In the town, the population was spread out, with 28.4% under the age of 18, 6.0% from 18 to 24, 32.7% from 25 to 44, 21.0% from 45 to 64, and 11.9% who were 65 years of age or older. The median age was 36 years. For every 100 females, there were 104.3 males. For every 100 females age 18 and over, there were 103.4 males.

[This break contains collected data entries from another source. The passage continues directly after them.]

(** X21.  On the same bytes, the null-terminated decoding of an element
    is a prefix of its null-padded decoding, and the two are equal exactly
    when the null-padded decoding has no zero byte. *)
Theorem null_terminated_is_prefix_of_null_padded buffer size i :
  decode_nullterm buffer size i `prefix_of` decode_nullpad buffer size i
  ∧ (decode_nullterm buffer size i = decode_nullpad buffer size i
     ↔ Forall (λ b, b ≠ x00) (decode_nullpad buffer size i)).
Proof.
  unfold decode_nullterm, decode_nullpad. cbn zeta.
  set (ptr := field_at buffer size i).
  destruct (nullterm_scan_spec ptr size 0) as (Hl1 & Hnz1 & Hz1).
  destruct (nullpad_scan_spec ptr size) as (Hl2 & Hz2 & Hnz2).
  set (l1 := nullterm_scan ptr size 0) in *.
  set (l2 := nullpad_scan ptr size) in *.
  assert (l1 ≤ l2)%nat as Hle.
  { destruct (decide (l1 ≤ l2)%nat) as [|Hgt]; [done|]. exfalso.
    apply (Hnz1 l2); [lia|]. apply Hz2. lia. }
  split.
  - rewrite (string_of_take_more ptr l1 l2 Hle).
    exists (drop l1 (string_of ptr l2)). by rewrite take_drop.
  - split.
    + intros <-. unfold string_of. apply Forall_fmap, Forall_forall.
      intros k Hk%elem_of_seq. apply Hnz1. lia.
    + intros Hnz. assert (l1 = l2) as ->; [|done].
      destruct (decide (l1 = l2)) as [|Hne]; [done|]. exfalso.
      rewrite Forall_lookup in Hnz. apply (Hnz l1 (ptr l1)).
      * unfold string_of. rewrite list_lookup_fmap.
        rewrite lookup_seq_lt by lia. done.
      * apply Hz1. lia.
Qed.

End paddings.

(** ** Instances on the sample containers, continued *)

Section graph_instances.
Import H5 HDF5Iterate.

(** Case analysis on the group a hypothesis [objects f !! a = Some (Group
    links)] speaks about, and on the link taken from it. *)
Ltac group_cases Ha Hin :=
  cbn in Ha;
  repeat (apply lookup_insert_Some in Ha as [[<- Ha]|[_ Ha]];
          [try done; injection Ha as <-|]);
  try done;
  repeat (apply elem_of_cons in Hin as [Hin|Hin]; [injection Hin as -> ->|]);
  try (by apply elem_of_nil in Hin).

Lemma nested_well_formed : well_formed Fixtures.nested.
Proof.
  split; [by eexists|]. split; [|split].
  - intros a links n b Ha Hin. group_cases Ha Hin; by eexists.
  - intros a links Ha. cbn in Ha.
    repeat (apply lookup_insert_Some in Ha as [[<- Ha]|[_ Ha]];
            [try done; injection Ha as <-|]); try done.
    all: split; [|repeat constructor; done].
    all: cbn; repeat (apply NoDup_cons; split;
                      [rewrite ?elem_of_cons, elem_of_nil; naive_solver|]).
    all: apply NoDup_nil_2.
  - intros a links n b Ha Hin. group_cases Ha Hin; done.
Qed.



Lemma walk_reports_no_error_witness :
  ∃ p, ∀ uninit, walk Fixtures.nested uninit = Some (0, p).
Proof.
  apply walk_reports_no_error. by destruct nested_well_formed as (_ & ? & _).
Defined.

Lemma walk_lists_paths_of_data_sets_witness :
  ∃ err p,
    walk Fixtures.nested Samples.uninit = Some (err, p)
    ∧ datasets_ p = ["/g/y"; "/x"]
    ∧ ∀ s, s ∈ datasets_ p → ∃ d, openDataSet Fixtures.nested s = inr d.
Proof.
  eexists _, _. split; [reflexivity|]. split; [reflexivity|].
  eapply (walk_lists_paths_of_data_sets Fixtures.nested Samples.uninit);
    [exact nested_well_formed|reflexivity].
Defined.

Lemma twins_well_formed : well_formed Fixtures.twins.
Proof.
  split; [by eexists|]. split; [|split].
  - intros a links n b Ha Hin. group_cases Ha Hin; by eexists.
  - intros a links Ha. cbn in Ha.
    repeat (apply lookup_insert_Some in Ha as [[<- Ha]|[_ Ha]];
            [try done; injection Ha as <-|]); try done.
    all: split; [|repeat constructor; done].
    all: cbn; repeat (apply NoDup_cons; split;
                      [rewrite ?elem_of_cons, elem_of_nil; naive_solver|]).
    all: apply NoDup_nil_2.
  - intros a links n b Ha Hin. group_cases Ha Hin; done.
Qed.

Lemma walk_lists_every_reachable_data_set_witness :
  (∃ err p,
     walk Fixtures.nested Samples.uninit = Some (err, p)
     ∧ ∃ s, s ∈ datasets_ p
            ∧ resolve Fixtures.nested (root Fixtures.nested)
                (path_components s "") = Some 4
            ∧ openDataSet Fixtures.nested s = inr Fixtures.matrix)
  ∧ ∃ err p,
      walk Fixtures.twins Samples.uninit = Some (err, p)
      ∧ (∃ s, s ∈ datasets_ p
              ∧ resolve Fixtures.twins (root Fixtures.twins)
                  (path_components s "") = Some 2
              ∧ openDataSet Fixtures.twins s = inr Samples.ten_ints)
      ∧ ∃ s, s ∈ datasets_ p
             ∧ resolve Fixtures.twins (root Fixtures.twins)
                 (path_components s "") = Some 3
             ∧ openDataSet Fixtures.twins s = inr Samples.ten_ints.
Proof.
  split.
  - eexists _, _. split; [reflexivity|].
    eapply (walk_lists_every_reachable_data_set Fixtures.nested
              Samples.uninit _ _ ["g"; "up"; "g"; "y"] 4 Fixtures.matrix);
      [exact nested_well_formed|reflexivity..].
  - eexists _, _. split; [reflexivity|]. split.
    + eapply (walk_lists_every_reachable_data_set Fixtures.twins
                Samples.uninit _ _ ["a"] 2 Samples.ten_ints);
        [exact twins_well_formed|reflexivity..].
    + eapply (walk_lists_every_reachable_data_set Fixtures.twins
                Samples.uninit _ _ ["b"] 3 Samples.ten_ints);
        [exact twins_well_formed|reflexivity..].
Defined.

Lemma walk_of_flat_container_witness :
  walk Samples.two_links Samples.uninit
  = Some (0, mk ["/a"; "/b"] {[ 1 := "" ]} 1).
Proof.
  apply (walk_of_flat_container Samples.two_links Samples.uninit
           [("a", 2); ("b", 2)]); [reflexivity|].
  repeat constructor; by eexists.
Defined.

End graph_instances.

Section table_instances.
Import H5 HDF5ReadableResource.

Lemma nested_Init :
  Init (Fixtures.host Fixtures.nested) Samples.uninit new "f.h5"
  = (Returned OkStatus, Samples.opened Fixtures.nested).
Proof. reflexivity. Qed.

Lemma Spec_after_Init_witness :
  ∃ file,
    file_image_ (Samples.opened Fixtures.nested) = Some (Some file)
    ∧ ((¬ "/g/y" ∈ walked file Samples.uninit
        ∧ Spec (Samples.opened Fixtures.nested) "/g/y"
          = Return (not_found "/g/y"))
       ∨ ("/g/y" ∈ walked file Samples.uninit
          ∧ ∃ d dtype shape,
              openDataSet file "/g/y" = inr d
              ∧ described ("r", "i") "/g/y" d dtype shape
              ∧ Spec (Samples.opened Fixtures.nested) "/g/y"
                = Val (shape, dtype))).
Proof.
  exact (Spec_after_Init (Fixtures.host Fixtures.nested) Samples.uninit
           "f.h5" (Samples.opened Fixtures.nested) "/g/y" nested_Init).
Defined.
(** In every state the component reaches, the package list it holds is
    what the promise of [fetchPackageImages] settled to. *)
Lemma loaded_images_are_settled mountReader p events fetched :
  let c := run localeCompare sameObject mountReader p events in
  latestPackageImages (streams c) = Some fetched ->
  fetched = settledImages (packagePromise (streams c)).
Proof.
  unfold run.
  assert (forall l,
            latestPackageImages
              (streams (componentDidMount localeCompare mountReader p))
              = Some l ->
            l = settledImages
                  (packagePromise
                     (streams (componentDidMount localeCompare mountReader p))))
    as Hmount.
  { unfold componentDidMount. destruct (fetchPackageImages _ _ _ _ _ _).
    discriminate. }
  revert Hmount fetched.
  generalize (componentDidMount localeCompare mountReader p).
  induction events as [|[reader e] events IH]; intros c H fetched;
    [apply H|].
  simpl. apply IH. intros l.
  destruct (step_keeps_package_promise reader e c) as (-> & [-> | ->]).
  - apply H.
  - now intros [= <-].
Qed.

End PackagePromise.

(** ** Further properties of the code *)

(** *** Splitting and joining *)

Lemma append_cons (x : ascii) (a b : string) :
  String x a +:+ b = String x (a +:+ b).
Proof. reflexivity. Qed.

Lemma append_assoc (a b c : string) : (a +:+ b) +:+ c = a +:+ (b +:+ c).
Proof.
  induction a as [|x a IH]; [reflexivity|].
  now rewrite !append_cons, IH.
Qed.

Lemma append_empty_r (a : string) : a +:+ "" = a.
Proof.
  induction a as [|x a IH]; [reflexivity|]. now rewrite append_cons, IH.
Qed.

Lemma length_append (a b : string) :
  String.length (a +:+ b) = (String.length a + String.length b)%nat.
Proof.
  induction a as [|x a IH]; [reflexivity|].
  rewrite append_cons. simpl. now rewrite IH.
Qed.

(** Joining what [split] returns gives the string back. *)
Lemma join_split (sep : ascii) (s : string) :
  Js.join (String sep "") (Js.split sep s) = s.
Proof.
  unfold Js.join. induction s as [|c rest IH]; [reflexivity|].
  simpl. destruct (Ascii.eqb_spec c sep) as [->|Hne].
  - pose proof (split_nonempty sep rest) as Hsome.
    simpl. destruct (Js.split sep rest) as [|piece pieces]; [contradiction|].
    simpl in *. now rewrite IH.
  - pose proof (split_nonempty sep rest) as Hsome.
    destruct (Js.split sep rest) as [|piece pieces]; [contradiction|].
    simpl in *. destruct pieces as [|next pieces]; simpl in *;
      now rewrite <- IH.
Qed.

(** The first piece of a split starts the string. *)
Lemma first_piece_is_prefix (sep : ascii) (s : string) :
  exists rest, s = hd "" (Js.split sep s) +:+ rest.
Proof.
  induction s as [|c rest IH]; [now exists ""|].
  simpl. destruct (Ascii.eqb c sep); [now exists (String c rest)|].
  pose proof (split_nonempty sep rest) as Hsome.
  destruct (Js.split sep rest) as [|piece pieces]; [contradiction|].
  destruct IH as [tail Htail]. exists tail. simpl in *.
  now rewrite append_cons, <- Htail.
Qed.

The median income for a household in the town was $31,029, and the median income for a family was $36,488. Males had a median income of $27,955 versus $21,354 for females. The per capita income for the town was $14,149. About 12.3% of families and 16.4% of the population were below the poverty line, including 22.5% of those under age 18 and 8.9% of those age 65 or over.

Historical population
| Census | Pop. | Note | %± |
| 1820 | 637 |  | — |
| 1830 | 693 |  | 8.8% |
| 1840 | 1,122 |  | 61.9% |
| 1850 | 1,447 |  | 29.0% |
| 1860 | 1,680 |  | 16.1% |
| 1870 | 1,546 |  | −8.0% |
| 1880 | 1,532 |  | −0.9% |
| 1890 | 1,439 |  | −6.1% |
| 1900 | 1,266 |  | −12.0% |
| 1910 | 1,323 |  | 4.5% |
| 1920 | 1,100 |  | −16.9% |
| 1930 | 1,016 |  | −7.6% |
| 1940 | 919 |  | −9.5% |
| 1950 | 983 |  | 7.0% |
| 1960 | 1,153 |  | 17.3% |
| 1970 | 1,149 |  | −0.3% |
| 1980 | 1,218 |  | 6.0% |
| 1990 | 1,203 |  | −1.2% |
| 2000 | 1,428 |  | 18.7% |
| 2010 | 1,566 |  | 9.7% |
| 2016 (est.) | 1,587 |  | 1.3% |
U.S. Decennial Census

== Communities and locations in Constable ==
- Constable - A hamlet near the center of the town on Route 30 at the junction with NY-122.
- Trout River - A stream flowing northward across the border into Canada, flowing past both Constable village and the community of Trout River.
- Trout River - A hamlet on the border of Canada at the junction of NY-30 and County Road 20. The community is a port of entry and has a similarly named community across the border in Quebec.